We do not believe that there are currently any risks from cybersecurity threats that are reasonably likely to materially affect us or our business strategy, results of operations or financial condition.
Cybersecurity Governance and Oversight
The Audit Committee of our Board of Directors provides direct oversight over cybersecurity risk. The Audit Committee receives and provides feedback on periodic updates from management regarding cybersecurity. Agendas for quarterly updates are developed and adjusted throughout the year to adapt to any emerging risks or key topics and include, a wide range of information, including the prevailing cybersecurity threat landscape, investments in infrastructure, trainings programs and opportunities for bolstering the security of our company's systems and the protection of our products and operations. The full Board of Directors receives regular reports from the Audit Committee and our management on our cyber security program and the emerging threat landscape.

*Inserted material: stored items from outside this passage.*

(** * The trie-proof circuits of daoleaks, embedded and verified

    The Noir sources under [apps/circuits/src/trie_proof] (the RLP decoder
    [rlp.nr], the byte utilities [utils.nr], the node resolvers and the two
    proof drivers) are translated function by function.  Noir is a total,
    first-order language over fixed-size arrays whose only effect is a failed
    constraint, so every function becomes a Rocq function into [option]:
    [None] is a failed [assert], an index outside its array, or an unsigned
    overflow/underflow of a checked operator.  Loops keep their compile-time
    bound and their mutable variables become the loop state. *)

From Stdlib Require Import NArith ZArith Lia Strings.Byte.
From stdpp Require Import base option list numbers.

#[local] Open Scope N_scope.

Ltac Zify.zify_post_hook ::= Z.to_euclidean_division_equations.

(** ** Noir's integers, fields and arrays *)

Module Noir.

(** [assert(c)] *)
Definition assert (c : bool) : option unit := if c then Some () else None.

(** [b as u64] for a boolean [b] *)
Definition b2n (b : bool) : N := if b then 1 else 0.

(** Checked unsigned operators at width [w]: the constraint fails when the
    mathematical result leaves the type. *)
Definition wadd (w a b : N) : option N :=
  let r := a + b in if r <? 2 ^ w then Some r else None.

Definition wsub (a b : N) : option N :=
  if b <=? a then Some (a - b) else None.

Definition wmul (w a b : N) : option N :=
  let r := a * b in if r <? 2 ^ w then Some r else None.

(** [x as uW]: truncation to the low [w] bits *)
Definition cast (w x : N) : N := x mod 2 ^ w.

(** [std::wrapping_sub]: [(x + 2^128 - y)] computed in the field, then
    truncated to the operand type. *)
Definition wrapping_sub (w x y : N) : N := (x + 2 ^ 128 - y) mod 2 ^ w.

(** The native field (BN254 scalar field) and its arithmetic *)
Definition Fr : N :=
  21888242871839275222246405745257275088548364400416034343698204186575808495617.

Definition fadd (a b : N) : N := (a + b) mod Fr.
Definition fmul (a b : N) : N := (a * b) mod Fr.
Definition fsub (a b : N) : N := (a + (Fr - b mod Fr)) mod Fr.

(** [x as Field] *)
Definition as_field (x : N) : N := x mod Fr.

(** Bytes: [u8] values are [Byte.byte]; [bz] reads one as a number and [zb]
    stores a number that fits. *)
Definition bz (b : byte) : N := Byte.to_N b.

Definition zb (n : N) : byte :=
  match Byte.of_N n with Some b => b | None => x00 end.

(** Arrays are lists of the array's length; reading and writing outside the
    array fails. *)
Definition len {A} (l : list A) : N := N.of_nat (length l).

Definition get {A} (l : list A) (i : N) : option A := l !! N.to_nat i.

Definition set {A} (l : list A) (i : N) (v : A) : option (list A) :=
  if i <? len l then Some (<[N.to_nat i := v]> l) else None.

(** [for i in lo..lo+n { body }] over a loop state *)
Fixpoint for_loop {S} (n : nat) (i : N) (body : N → S → option S) (s : S)
  : option S :=
  match n with
  | O => Some s
  | S n' => s' ← body i s; for_loop n' (N.succ i) body s'
  end.

(** The states the loop passes through, the initial one first. *)
Fixpoint for_trace {S} (n : nat) (i : N) (body : N → S → option S) (s : S)
  : list S :=
  s :: match n with
       | O => []
       | S n' => match body i s with
                 | Some s' => for_trace n' (N.succ i) body s'
                 | None => []
                 end
       end.

End Noir.

Import Noir.

#[global] Instance byte_eq_decision : EqDecision byte.
Proof.
  intros a b. destruct (decide (Byte.to_N a = Byte.to_N b)) as [E|E].
  - left. apply (f_equal Byte.of_N) in E. rewrite !Byte.of_to_N in E. congruence.
  - right. congruence.
Defined.

(** ** utils.nr *)

Module Utils.

(** [memcpy(dest, src, offset)]: [dest[i] = src[offset + i]] for every index
    of [dest]; the sum is a [u32]. *)
Definition memcpy (dest src : list byte) (offset : N) : option (list byte) :=
  for_loop (length dest) 0
    (λ i dest, j ← wadd 32 offset i; x ← get src j; set dest i x) dest.

(** [assert_subarray(subarray, array, len, offset)] *)
Definition assert_subarray (subarray array : list byte) (len offset : N)
  : option unit :=
  for_loop (length subarray) 0
    (λ i _, if i <? len
            then a ← get subarray i; j ← wadd 32 offset i; b ← get array j;
                 assert (bool_decide (a = b))
            else Some ()) ().

(** [byte_to_nibbles(b)]: [(b >> 4, b - 16*(b >> 4))] *)
Definition byte_to_nibbles (b : byte) : byte * byte :=
  let upper := N.shiftr (bz b) 4 in
  let lower := bz b - 16 * upper in
  (zb upper, zb lower).

(** [left_byte_shift(input, n)] *)
Definition left_byte_shift (input : list byte) (n : N) : option (list byte) :=
  let N_ := len input in
  for_loop (length input) 0
    (λ i out,
       s ← wadd 32 i n;
       let index_ind := b2n (cast 32 s <? cast 32 N_) in
       x ← get input (index_ind * s);
       set out i (zb (cast 8 index_ind * bz x)))
    (replicate (length input) x00).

We have a Senior Vice President of Information Technology whose team is responsible for leading company-wide cybersecurity strategy, policy, standards and processes and works across relevant units of Ameresco. Our Senior Vice President of Information Technology has more than thirty years of experience in cybersecurity and information technology and based on his long career with Ameresco he has a deep understanding of our information technology and business needs and the cyber security opportunities and risks we face.
In actioning our cyber security strategy, our management together with our Senior Vice President of Information Technology evaluate the materiality of any cybersecurity threats and incidents utilizing both qualitative and quantitative considerations. Our internal audit team also provides independent testing on aspects of the operations of our cybersecurity program and the supporting control framework.
Our cybersecurity program is designed to ensure the confidentiality, integrity, and availability of data and systems as well as to ensure timely identification of and response to any incidents. This design is geared toward supporting our business objectives and the needs of our valued customers, employees, and other stakeholders. We firmly believe that cybersecurity is a collective responsibility that extends to every employee, and we prioritize it as an ongoing objective. To increase our employees' awareness of cyber threats, we provide education and share best practices through a security awareness training program. This includes receiving regular exercises, cyber-event simulations, training programs and an annual attestation to our Technology Acceptable Use Policy.
25
See “A failure of our information technology (“IT”) and data security infrastructure or cyber or other security incidents, vulnerabilities or other deficiencies, could adversely impact our business, reputation or results of operation or could cause us to default under our contractual obligations.” in Item 1A, Risk Factors.